Recently, I had the opportunity to make a short profile video about a robotics graduate student here at Duke, Victoria Nneji. The goal of the video was to compel middle school students to start thinking about college and their future by sharing Victoria’s story.
This production was also a good opportunity for me to work with our new DSLR camera. The filming process was a big change of pace compared to producing scripted lectures in the green screen studio. Here’s a couple thoughts and takeaways on how the production went:
While the DSLR had a much better depth-of-field and clarity to the image, I didn’t truly appreciate the limitations of working with it until the day of the shoot. Since the camera has no zoom capability, there’s much less flexibility in where you can best place the camera and frame your shot. This was doubly difficult in a scenario where I was also running a secondary camera to capture a wide, two-person shot. Most of the set-up time for the shoot was spent trying to find the right placement for both cameras and the two subjects. Luckily, the in-room overhead lighting worked great, otherwise I’d still be trying to set up the shoot.

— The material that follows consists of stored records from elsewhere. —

(* ===== verification/State.v ===== *)
(** * The scheduler's state and its read-only helpers

    Models the runtime records and the data members of [Scheduler::Impl] in
    src/scheduler.cpp, the lifecycle plumbing ([set_lifecycle], the three
    indexes, [defer], [record_step]) and the arbitration helpers that only
    read ([derived_readiness], [tier_of], [compute_key], ...).

    A C++ reference to an element of a map is the element's key.  Every public
    method holds one mutex for the whole call, so an execution is a sequence of
    method calls and each method is a function on [Impl].  Counters are 64-bit
    and wrap. *)

From S2P Require Import Prelude Checked Bytes Hash Model Schedule Codec Journal.

(** ** Constants *)

Definition kMaxDeferredPerRound : N := 4096.
Definition kMaxExplanationSteps : N := 32.
Definition kScheduleEntryBudgetBytes : N := 320.
Definition kVirtualTimeScale : N := 1048576.   (* 2^20 *)
Definition kTierDeadlineUrgent : N := 0.
Definition kTierStarvation : N := 1.
Definition kTierMinServiceDeficient : N := 2.
Definition kTierNormal : N := 3.

Inductive EpochReason : Set :=
| ReasonExplicit | ReasonCoordinatorRestart | ReasonPolicyChange | ReasonTopologyChange
| ReasonRecovery.

Definition epoch_reason_value (r : EpochReason) : N :=
  match r with
  | ReasonExplicit => 0 | ReasonCoordinatorRestart => 1 | ReasonPolicyChange => 2
  | ReasonTopologyChange => 3 | ReasonRecovery => 4
  end.

Definition epoch_reason_of_value (v : N) : option EpochReason :=
  match v with
  | 0 => Some ReasonExplicit | 1 => Some ReasonCoordinatorRestart
  | 2 => Some ReasonPolicyChange | 3 => Some ReasonTopologyChange | 4 => Some ReasonRecovery
  | _ => None
  end.

Inductive AmbiguityResolution : Set := Retry | Abandon.

Definition resolution_value (r : AmbiguityResolution) : N :=
  match r with Retry => 0 | Abandon => 1 end.
Definition resolution_of_value (v : N) : option AmbiguityResolution :=
  match v with 0 => Some Retry | 1 => Some Abandon | _ => None end.

Inductive ReadinessSignal : Set := SignalUnset | SignalReady | SignalNotReady.

Definition signal_value (s : ReadinessSignal) : N :=
  match s with SignalUnset => 0 | SignalReady => 1 | SignalNotReady => 2 end.
Definition signal_of_value (v : N) : option ReadinessSignal :=
  match v with
  | 0 => Some SignalUnset | 1 => Some SignalReady | 2 => Some SignalNotReady | _ => None
  end.

(** ** Runtime records *)

Record FlowRuntime := mkFlowRuntime {
  fr_descriptor : FlowDescriptor;
  fr_lifecycle : FlowLifecycle;
  fr_served_work : N;
  fr_outstanding_reserved : N;
  fr_open_attempt : DispatchAttemptId;
  fr_scheduled_schedule : ScheduleId;
  fr_scheduled_generation : Generation;
  fr_scheduled_ordinal : N;
  fr_scheduled_tick : Ticks;
  fr_last_change_tick : Ticks;
  fr_eligible_since_tick : Ticks;
  fr_ever_ready : bool;
  fr_min_service_window_start : Ticks;
  fr_min_service_delivered : N;
  fr_virtual_finish : N;
  fr_deadline_missed_counted : bool;
  fr_starvation_counted : bool;
  fr_accounting : FlowAccounting;
  fr_history : list ExplanationStep;
  fr_history_truncated : bool }.

#[export] Instance eta_FlowRuntime : Eta FlowRuntime := fun r =>
  mkFlowRuntime (fr_descriptor r) (fr_lifecycle r) (fr_served_work r)
    (fr_outstanding_reserved r) (fr_open_attempt r) (fr_scheduled_schedule r)
    (fr_scheduled_generation r) (fr_scheduled_ordinal r) (fr_scheduled_tick r)
    (fr_last_change_tick r) (fr_eligible_since_tick r) (fr_ever_ready r)
    (fr_min_service_window_start r) (fr_min_service_delivered r) (fr_virtual_finish r)
    (fr_deadline_missed_counted r) (fr_starvation_counted r) (fr_accounting r)
    (fr_history r) (fr_history_truncated r).

Record ResourceRuntime := mkResourceRuntime {
  rr_descriptor : ResourceDescriptor;
  rr_interval_index : N;
  rr_interval_initialized : bool;
  rr_reserved_this_interval : N;
  rr_in_flight : N }.

#[export] Instance eta_ResourceRuntime : Eta ResourceRuntime := fun r =>
  mkResourceRuntime (rr_descriptor r) (rr_interval_index r) (rr_interval_initialized r)
    (rr_reserved_this_interval r) (rr_in_flight r).

Record ReservationRuntime := mkReservationRuntime {
  vr_descriptor : ReservationDescriptor;
  vr_reserved_units : N;
  vr_retired : bool }.

#[export] Instance eta_ReservationRuntime : Eta ReservationRuntime := fun r =>
  mkReservationRuntime (vr_descriptor r) (vr_reserved_units r) (vr_retired r).

(** [consumed]: 0 undelivered, 1 dispatched, 2 released. *)
Record ScheduleRuntime := mkScheduleRuntime {
  sr_schedule : Schedule;
  sr_consumed : list N;
  sr_open_attempts : N;
  sr_pending_entries : N }.

#[export] Instance eta_ScheduleRuntime : Eta ScheduleRuntime := fun r =>
  mkScheduleRuntime (sr_schedule r) (sr_consumed r) (sr_open_attempts r)
    (sr_pending_entries r).

Record AttemptRuntime := mkAttemptRuntime {
  at_ticket : DispatchTicket;
  at_state : AttemptState;
  at_opened_tick : Ticks;
  at_closed_tick : Ticks;
  at_has_evidence : bool;
  at_evidence_digest : N;
  at_credited : N;
  at_close_detail : string }.

#[export] Instance eta_AttemptRuntime : Eta AttemptRuntime := fun r =>
  mkAttemptRuntime (at_ticket r) (at_state r) (at_opened_tick r) (at_closed_tick r)
    (at_has_evidence r) (at_evidence_digest r) (at_credited r) (at_close_detail r).

(** ** The ordering key *)

Record OrderKey := mkOrderKey {
  ok_tier : N;
  ok_priority_rank : N;
  ok_deadline : Ticks;
  ok_virtual_finish : N;
  ok_inverted_weight : N;
  ok_flow : FlowId;
  ok_generation : Generation }.

Definition key_fields (k : OrderKey) : list N :=
  [ok_tier k; ok_priority_rank k; ok_deadline k; ok_virtual_finish k;
   ok_inverted_weight k; ok_flow k; ok_generation k].

(** [operator<] *)
Definition key_lt (a b : OrderKey) : bool :=
  if negb (ok_tier a =? ok_tier b) then ok_tier a <? ok_tier b
  else if negb (ok_priority_rank a =? ok_priority_rank b)
       then ok_priority_rank a <? ok_priority_rank b
  else if negb (ok_deadline a =? ok_deadline b) then ok_deadline a <? ok_deadline b
  else if negb (ok_virtual_finish a =? ok_virtual_finish b)
       then ok_virtual_finish a <? ok_virtual_finish b
  else if negb (ok_inverted_weight a =? ok_inverted_weight b)
       then ok_inverted_weight a <? ok_inverted_weight b
  else if negb (ok_flow a =? ok_flow b) then ok_flow a <? ok_flow b
  else ok_generation a <? ok_generation b.

Definition digest_of_key (k : OrderKey) : N :=
  add_u64s [ok_deadline k; ok_virtual_finish k; ok_inverted_weight k; ok_flow k;
            ok_generation k]
    (add_u32 (ok_priority_rank k) (add_u32 (ok_tier k) digest_init)).

(** ** Recovery report *)

Record RecoveryReport := mkRecoveryReport {
  rp_recovered : bool;
  rp_epoch_before : FabricEpoch;
  rp_epoch_after : FabricEpoch;
  rp_flows_restored : N;
  rp_resources_restored : N;
  rp_reservations_restored : N;
  rp_priority_classes_restored : N;
  rp_qos_classes_restored : N;
  rp_attempts_abandoned : N;
  rp_flows_made_ambiguous : N;
  rp_schedules_retired : N;
  rp_journal_records_replayed : N;
  rp_journal_bytes_replayed : N;
  rp_snapshot_records : N;
  rp_tail_truncated : bool }.

#[export] Instance eta_RecoveryReport : Eta RecoveryReport := fun r =>
  mkRecoveryReport (rp_recovered r) (rp_epoch_before r) (rp_epoch_after r)
    (rp_flows_restored r) (rp_resources_restored r) (rp_reservations_restored r)
    (rp_priority_classes_restored r) (rp_qos_classes_restored r)
    (rp_attempts_abandoned r) (rp_flows_made_ambiguous r) (rp_schedules_retired r)
    (rp_journal_records_replayed r) (rp_journal_bytes_replayed r) (rp_snapshot_records r)
    (rp_tail_truncated r).

Definition default_recovery : RecoveryReport :=
  mkRecoveryReport false 0 0 0 0 0 0 0 0 0 0 0 0 0 false.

Additionally, I neglected to consider that this camera will overheat after about 30 minutes and to try to plan the shoot around that consideration. While we completed the interview without much trouble, I wasn’t able to get as much b-roll with the camera after the interview as I would’ve liked.
In lieu of more extensive on-site b-roll, I was extremely lucky to find some relevant footage as part of Duke’s public video folder which will remain a permanent bookmark for future video projects. The YouTube Audio Library, as always, was a good resource as well for some introductory music.
Were I to do anything differently, I’d try to add a third camera to the setup and feature more of Emerson, the interviewer. For a video aimed at middle-schoolers, I think it would be good to feature her more prominently. I’d also try to get more footage of the robots in action.
Many thanks to Victoria for sharing her story and to David Stein for coordinating the project.